Your objective -
From the line that contains "- apply app_eq_nil" down to the last line of the data below, transcribe every line exactly.

Data supplied -

(** Each call frees one node of the forest and keeps the rest. *)
Lemma free_one toFree queue : no_nil toFree -> no_nil queue -> toFree ++ queue <> [] ->
  exists x tf qu, ISFreeNodeImpl toFree queue = Some (Some x, tf, qu) /\ no_nil tf /\ no_nil qu /\
    Permutation (forest_keys (toFree ++ queue)) (x :: forest_keys (tf ++ qu)).
Proof.
  intros Ht Hq Hne. unfold ISFreeNodeImpl. pose proof (prefetch_ok 10 toFree queue Ht Hq) as Hp.
  destruct (prefetch 10 toFree queue) as [tf qu]. destruct Hp as (H1 & H2 & H3 & H4 & _).
  assert (Hqu : qu <> []) by (intros E; destruct (H4 E); [discriminate|contradiction]).
  destruct qu as [|t qu]; [congruence|]. pose proof (Forall_inv H2) as Hn. apply Forall_inv_tail in H2. cbv beta in Hn.
  destruct t as [|x b tot c0 c1]; [congruence|].
  exists x, ((if is_nil c1 then (if is_nil c0 then tf else tf ++ [c0]) else (if is_nil c0 then tf else tf ++ [c0]) ++ [c1])), qu.
  split; [destruct queue; [destruct toFree; [contradiction|]|]; reflexivity|].
  split; [|split; [exact H2|]].
  - destruct c0, c1; cbn [is_nil]; repeat (apply Forall_app; split); auto; repeat constructor; discriminate.
  - etransitivity; [exact H3|]. rewrite !forest_app. cbn [forest_keys flat_map keys]. fold (forest_keys qu).
    assert (Hk : forall c l, forest_keys (if is_nil c then l else l ++ [c]) = forest_keys l ++ keys c).
    { intros [|] l; cbn [is_nil keys]; [now rewrite app_nil_r|]. rewrite forest_app. cbn. now rewrite app_nil_r. }
    rewrite !Hk. rewrite <- !app_assoc. cbn [app].
    rewrite !(app_assoc (forest_keys tf)). symmetry. apply Permutation_middle.
Qed.

Lemma free_all fuel : forall toFree queue, no_nil toFree -> no_nil queue ->
  (length (forest_keys (toFree ++ queue)) < fuel)%nat ->
  exists l, ISFreeNodesSync fuel toFree queue = Some (map Some l) /\ Permutation (forest_keys (toFree ++ queue)) l.
Proof.
  induction fuel as [|fuel IH]; intros toFree queue Ht Hq Hf; [lia|]. cbn [ISFreeNodesSync].
  destruct (toFree ++ queue) as [|t0 r0] eqn:E.
  - apply app_eq_nil in E as [-> ->]. exists []. auto.
  - destruct (free_one toFree queue Ht Hq) as (x & tf & qu & -> & H1 & H2 & H3); [congruence|].
    rewrite E in H3. pose proof (Permutation_length H3) as HL. cbn [length] in HL.
    destruct (IH tf qu H1 H2 ltac:(lia)) as (l & -> & Hl). exists (x :: l). split; [reflexivity|].
    etransitivity; [exact H3|]. now constructor.
Qed.

End Range.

Result below -
  - apply app_eq_nil in E as [-> ->]. exists []. auto.
  - destruct (free_one toFree queue Ht Hq) as (x & tf & qu & -> & H1 & H2 & H3); [congruence|].
    rewrite E in H3. pose proof (Permutation_length H3) as HL. cbn [length] in HL.
    destruct (IH tf qu H1 H2 ltac:(lia)) as (l & -> & Hl). exists (x :: l). split; [reflexivity|].
    etransitivity; [exact H3|]. now constructor.
Qed.

End Range.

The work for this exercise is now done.